As of 2017, the largest furry convention is Midwest FurFest in suburban Chicago, Illinois. It had a self-reported attendance of 13,641 in 2022.

Furry conventions offer a range of volunteer-led programming, usually focusing on anthropomorphic art, crafts, music and literature. Some raise money for charity. Attendees often dress up in fursuits and wear artistic name badges for identification, though the majority do not. They may also spend money on the work of amateur and professional artists, both directly and at auction.

Origin and growth
Furry conventions started in mid-1986 with parties at popular science fiction conventions, such as Westercon and BayCon in the San Francisco Bay Area. Over time, these parties split off into conventions of their own, starting with ConFurence 0 in 1989. Attendance at furry conventions has been growing, with the number of conventions, total attendance of all conventions and maximum size of a single convention all doubling over the period 2000–2006.

Furry conventions sometimes start out as furmeets, where groups of local fans meet at a regular location, often on a scheduled basis. As the local community grows, these groups may put on events that attract dealer attention or significant fan activity and which become recognized as fully-fledged conventions.

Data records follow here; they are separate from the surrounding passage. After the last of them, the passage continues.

(* ===== verification/IPSet.v ===== *)
(** * Address prefixes and sets of them (net/netip: Prefix; net/ipset)

    [NewContainsIPFunc] picks one of six membership tests by the number and the kind of the
    prefixes; each of them is the membership test of the list. The table of [gaissmai/bart],
    used for many prefixes, is a class: what it promises is longest-prefix lookup over what was
    inserted, of which the caller only looks at whether anything matched. *)
From S2P Require Import Prelude Netip.

(** ** [netip.Prefix]; the length is -1 in an invalid prefix *)
Record Prefix := MkPrefix { pfxAddr : Addr; pfxBits : Z }.
#[export] Instance Prefix_eq_dec : EqDecision Prefix.
Proof. solve_decision. Defined.

Definition BitLen (a : Addr) : Z := match a with AddrZero => 0 | Addr4 _ => 32 | Addr6 _ _ => 128 end.
Definition hasZone (a : Addr) : bool :=
  match a with Addr6 _ z => negb (bool_decide (z = EmptyString)) | _ => false end.
Definition withoutZone (a : Addr) : Addr := match a with Addr6 a _ => Addr6 a EmptyString | _ => a end.
Definition PrefixFrom (a : Addr) (bits : Z) : Prefix :=
  MkPrefix (withoutZone a)
    (if negb (AddrIsValid a) || (bits <? 0) || (BitLen a <? bits) then -1 else bits).
Definition pfxIsValid (p : Prefix) : bool := 0 <=? pfxBits p.
Definition IsSingleIP (p : Prefix) : bool := pfxIsValid p && (pfxBits p =? BitLen (pfxAddr p)).
Definition Contains (p : Prefix) (a : Addr) : bool :=
  if negb (pfxIsValid p) || hasZone a then false
  else
    match pfxAddr p, a with
    | Addr4 x, Addr4 y => Z.shiftr (Z.lxor y x) (32 - pfxBits p) =? 0
    | Addr6 x _, Addr6 y _ => Z.shiftr (Z.lxor y x) (128 - pfxBits p) =? 0
    | _, _ => false
    end.

(** What [PrefixFrom], [ParsePrefix] and the zero [Prefix] are *)
Definition prefix_ok (p : Prefix) : Prop :=
  hasZone (pfxAddr p) = false /\ pfxBits p <= BitLen (pfxAddr p)
  /\ (pfxIsValid p = true -> AddrIsValid (pfxAddr p) = true).

(** ** The routing table of [bart] *)
Class BartTable := {
  (** [Lite.Contains] after [Lite.Insert] of the prefixes *)
  bartContains : list Prefix -> Addr -> bool;
  bartContains_spec ps a :
    hasZone a = false -> bartContains ps a = existsb (fun p => Contains p a) ps }.
Definition list_bart : BartTable :=
  {| bartContains ps a := existsb (fun p => Contains p a) ps; bartContains_spec _ _ _ := eq_refl |}.

(** ** net/ipset *)
Section ipset.
Context `{BartTable}.

Definition emptySet (a : Addr) : bool := false.
Fixpoint prefixContainsLoop (addrs : list Prefix) (a : Addr) : bool :=
  match addrs with
  | [] => false
  | p :: addrs => if Contains p a then true else prefixContainsLoop addrs a
  end.
Definition oneIP (ip1 : Addr) (a : Addr) : bool := bool_decide (a = ip1).
Definition twoIP (ip1 ip2 : Addr) (a : Addr) : bool := bool_decide (a = ip1) || bool_decide (a = ip2).
Definition ipInMap (m : gset Addr) (a : Addr) : bool := bool_decide (a ∈ m).

Definition NewContainsIPFunc (addrs : list Prefix) : Addr -> bool :=
  match addrs with
  | [] => emptySet
  | p0 :: rest =>
      if existsb (fun p => negb (IsSingleIP p)) addrs then
        if (length addrs =? 1)%nat then Contains p0
        else if (length addrs <=? 6)%nat then prefixContainsLoop addrs
        else bartContains addrs
      else
        match rest with
        | [] => oneIP (pfxAddr p0)
        | [p1] => twoIP (pfxAddr p0) (pfxAddr p1)
        | _ => ipInMap (foldl (fun m p => {[pfxAddr p]} ∪ m) ∅ addrs)
        end
  end.

(** ** Membership *)
Lemma Contains_single p a : prefix_ok p -> IsSingleIP p = true -> Contains p a = oneIP (pfxAddr p) a.
Proof.
  intros (Zn & _ & V) S. unfold IsSingleIP in S. bool_props. unfold Contains, oneIP. rewrite H0.
  destruct (hasZone a) eqn:Za; cbn [negb orb].
  { symmetry. apply bool_decide_eq_false. intros ->. congruence. }
  assert (forall x y, (Z.lxor x y =? 0) = bool_decide (x = y)) as X.
  { intros x y. apply Bool.eq_iff_eq_true. rewrite Z.eqb_eq, bool_decide_eq_true. apply Z.lxor_eq_0_iff. }
  destruct p as [pa bits]. cbn [pfxAddr pfxBits] in *. subst bits.
  destruct pa as [|x|x z], a as [|y|y z']; cbn [BitLen] in *; try (symmetry; by apply bool_decide_eq_false);
    [by specialize (V H0)|..]; rewrite Z.sub_diag, Z.shiftr_0_r, X; apply bool_decide_ext;
    [split; [by intros ->|by intros [= ->]]|].
  unfold hasZone in *. bool_props. subst. split; [by intros ->|by intros [= ->]].
Qed.
Lemma prefixContainsLoop_eq addrs a : prefixContainsLoop addrs a = existsb (fun p => Contains p a) addrs.
Proof. induction addrs as [|p l IH]; [done|]. simpl. rewrite IH. by destruct (Contains p a). Qed.
Lemma foldl_addrs addrs (m : gset Addr) a :
  a ∈ foldl (fun m p => {[pfxAddr p]} ∪ m) m addrs <-> a ∈ m \/ Exists (fun p => a = pfxAddr p) addrs.
Proof.
  revert m. induction addrs as [|p l IH]; intros m; simpl.
  - rewrite Exists_nil. tauto.
  - rewrite IH, Exists_cons. set_solver.
Qed.

Lemma NewContainsIPFunc_eq addrs a :
  Forall prefix_ok addrs -> hasZone a = false ->
  NewContainsIPFunc addrs a = existsb (fun p => Contains p a) addrs.
Proof.
  intros OK Za. unfold NewContainsIPFunc. destruct addrs as [|p0 rest]; [done|].
  destruct (existsb (fun p => negb (IsSingleIP p)) (p0 :: rest)) eqn:E.
  { destruct (Nat.eqb_spec (length (p0 :: rest)) 1) as [L|].
    - destruct rest; [simpl; by rewrite orb_false_r|discriminate L].
    - destruct (length (p0 :: rest) <=? 6)%nat; [apply prefixContainsLoop_eq|by apply bartContains_spec]. }
  assert (forall p, p ∈ p0 :: rest -> Contains p a = bool_decide (a = pfxAddr p)) as S.
  { intros p Hp. apply Contains_single; [rewrite Forall_forall in OK; by apply OK|].
    destruct (IsSingleIP p) eqn:Es; [done|]. exfalso.
    apply Bool.not_true_iff_false in E. apply E, existsb_exists. exists p. split; [by apply list_elem_of_In|by rewrite Es]. }
  assert (forall l, (forall p, p ∈ l -> p ∈ p0 :: rest) ->
    existsb (fun p => Contains p a) l = bool_decide (Exists (fun p => a = pfxAddr p) l)) as X.
  { induction l as [|p l IH]; intros Hl; [done|]. simpl. rewrite S, IH by set_solver.
    rewrite <- bool_decide_or. apply bool_decide_ext. by rewrite Exists_cons. }
  destruct rest as [|p1 [|p2 rest]].
  - rewrite X by done. unfold oneIP. apply bool_decide_ext. rewrite Exists_cons, Exists_nil. tauto.
  - rewrite X by done. unfold twoIP. rewrite <- bool_decide_or. apply bool_decide_ext.
    rewrite !Exists_cons, Exists_nil. tauto.
  - rewrite X by done. unfold ipInMap. apply bool_decide_ext. rewrite foldl_addrs. set_solver.
Qed.
End ipset.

Other conventions spring up in the wake of discontinued events; for example, Califur was founded in 2004 following the final ConFurence in 2003, in order to keep a furry convention in the Los Angeles Basin.

Activities

Convention programming includes presentations, panels, workshops and tutorials on anthropomorphic culture, from literature, fiction and art to science, technology and spirituality. The convention will often provide space for stand-up comedy routines by entertainers like Uncle Kage and Alkali Bismuth; filk music, many kinds of gaming, and roleplaying sessions, as well as numerous puppeteering and performing arts events. A unifying theme is common for larger events.

Most conventions will feature some kind of an art show, in which artists' work is displayed, often for direct purchase or auction during the convention. There will often be a "Dealers' Den" where art and comic book distributors and other merchants can sell their wares for a fee, and an Artists' Alley where individual artists are given space for no fee or a token fee, usually on the condition that they sell only their own work. Artists may also trade art between each other using sketchbooks. Erotic art is typically allowed if kept separate from other pieces, and shown only to adult attendees; a few conventions are rated strictly PG-13 but furry conventions are usually for all ages.

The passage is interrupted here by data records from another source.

(* ===== verification/FilterProps.v ===== *)
(** * Theorems on the packet filter

    The compiled filter decides as the rules say; outbound flows open the way back for as long as
    fewer than [lruMax] other flows are used, and nothing else does. *)
From S2P Require Import Prelude Netip Bytes Slices IPPacket IPPacketProps IPSet FlowTrack Filter.
Import IPPacket FlowTrack Filter.

(** ** What the rules say *)
Section spec.
Variable ms : list Match.
Variable hasCap : option CapTestFunc.

(** The source of a rule: one of its prefixes, or a capability of the source *)
Definition by_prefix (mt : Match) (a : Addr) : Prop := exists p, p ∈ Srcs mt /\ Contains p a = true.
Definition by_cap (mt : Match) (a : Addr) : Prop :=
  exists h c, hasCap = Some h /\ c ∈ SrcCaps mt /\ h a c = true.
Definition to_port (mt : Match) (p : AddrPort) : Prop :=
  exists d, d ∈ Dsts mt /\ Contains (Net d) (ip p) = true /\ First (Ports d) <= port p <= Last (Ports d).
Definition to_addr (mt : Match) (a : Addr) : Prop := exists d, d ∈ Dsts mt /\ Contains (Net d) a = true.
Definition to_all_ports (mt : Match) (a : Addr) : Prop :=
  exists d, d ∈ Dsts mt /\ Contains (Net d) a = true /\ Ports d = AllPorts.
Definition to_family (mt : Match) (keep : Addr -> bool) : Prop :=
  exists d, d ∈ Dsts mt /\ keep (pfxAddr (Net d)) = true.

Definition port_rule (q : Parsed) : Prop :=
  exists mt, mt ∈ ms /\ IPProto q ∈ m_IPProto mt
    /\ (by_prefix mt (ip (Src q)) \/ by_cap mt (ip (Src q))) /\ to_port mt (Dst q).
(** A source admitted by a capability may send ICMP to any local address, once the rule has a
    destination of the packet's family at all. *)
Definition icmp_rule (keep : Addr -> bool) (q : Parsed) : Prop :=
  exists mt, mt ∈ ms
    /\ (by_prefix mt (ip (Src q)) /\ to_addr mt (ip (Dst q)) \/ by_cap mt (ip (Src q)) /\ to_family mt keep).
Definition portless_rule (q : Parsed) : Prop :=
  exists mt, mt ∈ ms /\ IPProto q ∈ m_IPProto mt /\ by_prefix mt (ip (Src q)) /\ to_all_ports mt (ip (Dst q)).
End spec.

(** ** The loops of match.go *)
Lemma SliceContains_spec l x : SliceContains l x = true <-> x ∈ l.
Proof.
  unfold SliceContains. rewrite existsb_exists, list_elem_of_In. split.
  - intros (y & Hy & E%Z.eqb_eq). by subst.
  - intros Hx. exists x. split; [done|apply Z.eqb_refl].
Qed.
Lemma exists_cons {A} (P : A -> Prop) x l : (exists y, y ∈ x :: l /\ P y) <-> P x \/ exists y, y ∈ l /\ P y.
Proof.
  split.
  - intros (y & [->|Hy]%elem_of_cons & Py); eauto.
  - intros [Px|(y & Hy & Py)]; [exists x|exists y]; (split; [set_solver|done]).
Qed.
Lemma exists_nil {A} (P : A -> Prop) : (exists y, y ∈ @nil A /\ P y) <-> False.
Proof. split; [intros (y & Hy%not_elem_of_nil & _); done|done]. Qed.
(** A loop with [continue] and [return true] is an existential. *)
Ltac loop IH :=
  intros; simpl; rewrite ?exists_cons, ?exists_nil;
  repeat (match goal with |- context [if ?c then _ else _] => destruct c eqn:? end; simpl; bool_props);
  rewrite ?IH.

Lemma hasAnyCap_spec h a caps : hasAnyCap h a caps = true <-> exists c, c ∈ caps /\ h a c = true.
Proof. induction caps as [|c l IH]; loop IH; [naive_solver|tauto|naive_solver]. Qed.
Lemma dstMatches_spec dsts p :
  dstMatches dsts p = true
  <-> exists d, d ∈ dsts /\ (Contains (Net d) (ip p) = true /\ First (Ports d) <= port p <= Last (Ports d)).
Proof.
  induction dsts as [|d l IH]; [loop I; naive_solver|]. simpl. rewrite exists_cons.
  destruct (Contains (Net d) (ip p)) eqn:E; simpl; [|rewrite IH; split; [by right|by intros [[]|]]].
  unfold portContains. destruct ((First (Ports d) <=? port p) && (port p <=? Last (Ports d))) eqn:P; simpl.
  - bool_props. naive_solver.
  - rewrite IH. apply andb_false_iff in P as [P|P]; bool_props; split; [by right|intros [?|?]; [lia|done]|by right|intros [?|?]; [lia|done]].
Qed.
Lemma dstIPMatches_spec dsts a : dstIPMatches dsts a = true <-> exists d, d ∈ dsts /\ Contains (Net d) a = true.
Proof. induction dsts as [|d l IH]; loop IH; [naive_solver|tauto|naive_solver]. Qed.
Lemma dstAllPorts_spec dsts a :
  dstAllPorts dsts a = true <-> exists d, d ∈ dsts /\ (Contains (Net d) a = true /\ Ports d = AllPorts).
Proof. induction dsts as [|d l IH]; loop IH; naive_solver. Qed.

Lemma match_loop l q cap :
  match_ l q cap = true <->
  exists mt, mt ∈ l /\ (IPProto q ∈ m_IPProto mt /\ srcMatches mt (ip (Src q)) cap = true
    /\ dstMatches (Dsts mt) (Dst q) = true).
Proof.
  induction l as [|mt l IH]; [loop I; naive_solver|]. simpl. rewrite exists_cons, <- SliceContains_spec, <- IH.
  destruct (SliceContains _ _), (srcMatches _ _ _), (dstMatches _ _); simpl; naive_solver.
Qed.
Lemma anySrcDst_loop l s d :
  anySrcDst l s d = true <-> exists mt, mt ∈ l /\ (SrcsContains mt s = true /\ dstIPMatches (Dsts mt) d = true).
Proof.
  induction l as [|mt l IH]; [loop I; naive_solver|]. simpl. rewrite exists_cons, <- IH.
  destruct (SrcsContains _ _), (dstIPMatches _ _); simpl; naive_solver.
Qed.
Lemma anySrcCap_loop l s h :
  anySrcCap l s h = true <-> exists mt, mt ∈ l /\ hasAnyCap h s (SrcCaps mt) = true.
Proof.
  induction l as [|mt l IH]; [loop I; naive_solver|]. simpl. rewrite exists_cons, <- IH.
  destruct (hasAnyCap _ _ _); simpl; naive_solver.
Qed.
Lemma portless_loop l q :
  matchProtoAndIPsOnlyIfAllPorts l q = true <->
  exists mt, mt ∈ l /\ (IPProto q ∈ m_IPProto mt /\ SrcsContains mt (ip (Src q)) = true
    /\ dstAllPorts (Dsts mt) (ip (Dst q)) = true).
Proof.
  induction l as [|mt l IH]; [loop I; naive_solver|]. simpl. rewrite exists_cons, <- SliceContains_spec, <- IH.
  destruct (SliceContains _ _), (SrcsContains _ _), (dstAllPorts _ _); simpl; naive_solver.
Qed.

(** ** Compilation *)
Section compiled.
Context `{BartTable}.
Variable ms : list Match.
Hypothesis ms_ok : Forall (fun mt => Forall prefix_ok (Srcs mt)) ms.

(** [keep] is the family of [a]. *)
Definition family (keep : Addr -> bool) (a : Addr) : Prop :=
  hasZone a = false /\ forall p, Contains p a = true -> keep (pfxAddr p) = true.
Lemma family4 a : family Is4 (Addr4 a).
Proof. split; [done|]. intros [[|x|x z] bits]; unfold Contains; simpl; [|done|]; by destruct (_ || _). Qed.
Lemma family6 a : family Is6 (Addr6 a EmptyString).
Proof. split; [done|]. intros [[|x|x z] bits]; unfold Contains; simpl; [| |done]; by destruct (_ || _). Qed.

Definition compile (keep : Addr -> bool) (mt : Match) : Match :=
  let srcs := List.filter (fun s => keep (pfxAddr s)) (Srcs mt) in
  MkMatch (m_IPProto mt) srcs (NewContainsIPFunc srcs) (SrcCaps mt)
    (List.filter (fun d => keep (pfxAddr (Net d))) (Dsts mt)) [].
Lemma compiled_dsts keep mt d : d ∈ Dsts (compile keep mt) <-> d ∈ Dsts mt /\ keep (pfxAddr (Net d)) = true.
Proof. simpl. rewrite !list_elem_of_In. apply filter_In. Qed.
Lemma compiled_srcs keep mt a :
  mt ∈ ms -> family keep a -> SrcsContains (compile keep mt) a = true <-> by_prefix mt a.
Proof.
  intros Hm [Z F]. cbn [compile SrcsContains]. rewrite NewContainsIPFunc_eq; [|..|done].
  - rewrite existsb_exists. unfold by_prefix. setoid_rewrite <- list_elem_of_In.
    setoid_rewrite list_elem_of_In at 1. setoid_rewrite filter_In. setoid_rewrite <- list_elem_of_In.
    split; [naive_solver|]. intros (p & Hp & C). exists p. split; [|done]. split; [done|by apply F].
  - pose proof (proj1 (Forall_forall _ _) ms_ok mt Hm) as Hs. apply Forall_forall.
    intros p Hp%list_elem_of_In%filter_In. destruct Hp as [Hp%list_elem_of_In _].
    exact (proj1 (Forall_forall _ _) Hs p Hp).
Qed.
Lemma matchesFamily_elem keep mt' :
  mt' ∈ matchesFamily ms keep <->
  exists mt, mt ∈ ms /\ mt' = compile keep mt /\ (Srcs mt' <> [] \/ SrcCaps mt <> []) /\ Dsts mt' <> [].
Proof.
  unfold matchesFamily. rewrite list_elem_of_omap.
  assert (forall A (l : list A), (0 <? length l)%nat = true <-> l <> []) as NE.
  { intros A [|]; simpl; split; try done; intros; discriminate. }
  split; intros (mt & Hm & E); exists mt; (split; [done|]).
  - destruct (_ && _) eqn:C; [|done]. apply andb_prop in C as [C D%NE]. injection E as <-. split; [done|].
    split; [|done]. apply orb_prop in C as [C%NE|C%NE]; auto.
  - destruct E as (-> & S & D). cbn [compile Srcs Dsts] in *. rewrite (proj2 (NE _ _) D), andb_true_r.
    destruct S as [S|S]; rewrite (proj2 (NE _ _) S), ?orb_true_r; done.
Qed.
Lemma exists_family keep (P : Match -> Prop) :
  (forall mt, P (compile keep mt) -> mt ∈ ms ->
     (Srcs (compile keep mt) <> [] \/ SrcCaps mt <> []) /\ Dsts (compile keep mt) <> []) ->
  (exists mt', mt' ∈ matchesFamily ms keep /\ P mt') <-> exists mt, mt ∈ ms /\ P (compile keep mt).
Proof.
  intros NE. split.
  - intros (mt' & (mt & Hm & -> & _)%matchesFamily_elem & HP). eauto.
  - intros (mt & Hm & HP). exists (compile keep mt). split; [|done]. apply matchesFamily_elem.
    exists mt. destruct (NE mt HP Hm). auto.
Qed.
Lemma compiled_src keep mt a cap :
  mt ∈ ms -> family keep a ->
  srcMatches (compile keep mt) a cap = true <-> by_prefix mt a \/ by_cap cap mt a.
Proof.
  intros Hm F. unfold srcMatches. rewrite <- (compiled_srcs keep mt a Hm F). unfold by_cap.
  destruct (SrcsContains _ a); [naive_solver|]. destruct cap as [h|]; [|naive_solver].
  rewrite hasAnyCap_spec. cbn [compile SrcCaps]. naive_solver.
Qed.
Lemma compiled_nonempty keep mt a :
  family keep a -> by_prefix mt a -> Srcs (compile keep mt) <> [].
Proof.
  intros [_ F] (p & Hp & C) E. apply (not_elem_of_nil p). rewrite <- E. cbn [compile Srcs].
  apply list_elem_of_In, filter_In. split; [by apply list_elem_of_In|by apply F].
Qed.
Lemma elem_nonempty {A} (x : A) l : x ∈ l -> l <> [].
Proof. intros Hx ->. by apply not_elem_of_nil in Hx. Qed.
Lemma compiled_to keep mt a (P : NetPortRange -> Prop) :
  family keep a ->
  (exists d, d ∈ Dsts (compile keep mt) /\ (Contains (Net d) a = true /\ P d))
  <-> exists d, d ∈ Dsts mt /\ Contains (Net d) a = true /\ P d.
Proof.
  intros [_ F]. setoid_rewrite compiled_dsts. split; [naive_solver|]. intros (d & Hd & C & HP).
  exists d. split; [|done]. split; [done|by apply F].
Qed.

Individual transactions are relatively small (usually around US$10–$50 for sketches or badges, $10–$200 for auction pieces), but the total can approach US$100,000 at the largest events (excluding professional dealers).

Major conventions tend to have a rave on at least one evening. Often there is a "fursuit-friendly" dance prior to the main event, with raised lighting and slower music to offset fursuiters' reduced vision and mobility. The use of glowsticks and illuminated poi are popular once the lights are dimmed. A furry convention is also an opportunity to socialize, and private parties for subgroups of the fandom are common.

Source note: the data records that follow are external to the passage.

(* ===== verification/ChecksumProps.v ===== *)
(** * Theorems on checksum updates

    Rewriting an address keeps a packet's checksums right when they were right and changes
    nothing else of what a decoder sees. *)
From S2P Require Import Prelude Netip Bytes Slices IPPacket IPPacketProps PacketHeaders Checksum.
Import IPPacket Checksum.

#[local] Arguments be_put : simpl never.
#[local] Arguments be_get : simpl never.
#[local] Arguments As16 : simpl never.
#[local] Arguments copyAt : simpl never.
#[local] Arguments Z.of_nat : simpl never.
#[local] Arguments Nat.ltb : simpl never.
#[local] Arguments wordSum : simpl never.
#[local] Hint Rewrite length_copyAt : len.

(** ** The header fields of a packet *)
Definition byteAt (p : bytes) (i : nat) : Z := default 0 (idx p i).
Definition wordAt (p : bytes) (i : nat) : Z := be_get (take 2 (drop i p)).
Definition verOf (p : bytes) : Z := Z.shiftr (byteAt p 0) 4.
Definition ihl (p : bytes) : nat := Z.to_nat (uw 8 (Z.shiftl (Z.land (byteAt p 0) 0x0F) 2)).
Definition totalLen4 (p : bytes) : nat := Z.to_nat (wordAt p 2).
Definition totalLen6 (p : bytes) : nat := (Z.to_nat (wordAt p 4) + 40)%nat.
(** The packet has all of its fixed header and of the length in it. *)
Definition whole4 (p : bytes) : Prop := (20 <= length p)%nat /\ verOf p = 4 /\ (totalLen4 p <= length p)%nat.
Definition whole6 (p : bytes) : Prop := (40 <= length p)%nat /\ verOf p = 6 /\ (totalLen6 p <= length p)%nat.

(** The protocol a packet is taken to have, as a function of the fields that decide it *)
Definition proto4 (n : nat) (proto : Z) (tl so : nat) (frag : Z) : Z :=
  let room k := if (n - so <? k)%nat then ipproto.Unknown else proto in
  if (tl <? so)%nat then ipproto.Unknown
  else if Z.land frag 0x1FFF =? 0 then
    if proto =? ipproto.ICMPv4 then room icmp4HeaderLength
    else if proto =? ipproto.IGMP then room igmpHeaderLength
    else if proto =? ipproto.TCP then room tcpHeaderLength
    else if proto =? ipproto.UDP then room udpHeaderLength
    else if proto =? ipproto.SCTP then room sctpHeaderLength
    else if proto =? ipproto.TSMP then
      if negb (Z.land frag 0x2000 =? 0) then ipproto.Unknown else room minTSMPSize
    else if proto =? ipproto.Fragment then ipproto.Unknown
    else proto
  else if Z.land frag 0x1FFF <? minFragBlks then ipproto.Unknown
  else ipproto.Fragment.
Definition proto6 (n : nat) (proto : Z) : Z :=
  let room k := if (n - 40 <? k)%nat then ipproto.Unknown else proto in
  if proto =? ipproto.ICMPv6 then room icmp6HeaderLength
  else if proto =? ipproto.TCP then room tcpHeaderLength
  else if proto =? ipproto.UDP then room udpHeaderLength
  else if proto =? ipproto.SCTP then room sctpHeaderLength
  else if proto =? ipproto.TSMP then room minTSMPSize
  else if proto =? ipproto.Fragment then ipproto.Unknown
  else proto.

Conventions with significant numbers of fursuiters may offer an event known as the furry games, furry races, or critterlympics. These focus on feats of dexterity suited to multiple players in teams, such as dragging a sled filled with plush toys or other fursuiters around a marked track, or racing back and forth while tethered to one another with a hula hoop.

Some conventions have established charity auctions, which (in the US) usually raise several thousand dollars for the convention's yearly charity, typically a wildlife refuge, nature reserve, animal shelter, sanctuary or rescue group. Organizers may also donate from the convention's own funds. In total, furry conventions raised over US$50,000 for charity in 2006, with Further Confusion and Anthrocon raising over US$60,000 throughout their history.

Attendees

Attendees include artists and dealers offering products and services for sale to fans, and those who wish to buy them. Others come for the programming, or to meet friends or other furry fans in general. Many attend for all of these reasons. Some later publish a con report detailing their experiences.

Attendees of major conventions receive a bag with the convention book (or conbook), a lavishly illustrated volume featuring themed artwork, fiction and articles submitted by members and the Guests of Honor, along with a description of the event's programming, staff, rules, guests and any charity being supported by the convention. Local restaurant information and a combination pocket schedule and map may also be included. Sponsors often receive additional items such as T-shirts, pins or ribbons, as well as faster registration badge pick-up and on-site meals (some conventions provide a con suite with basic refreshments for all members). They may also be displayed prominently in convention publications.

Fans may wear a full or partial fursuit or another costume to express their identity and entertain others, though typically less than 15% of attendees bring a costume, and few of these wear them all the time. Others may wear accessories such as ears or a tail, particularly outside the main convention area. Nearly all will wear one or more custom convention badges featuring a depiction of their anthropomorphic persona, some with attached ribbons providing an indicator of social status, such as a notice of affiliation, or sponsorship of the convention. Sales of such accessories form a part of the commerce at furry conventions.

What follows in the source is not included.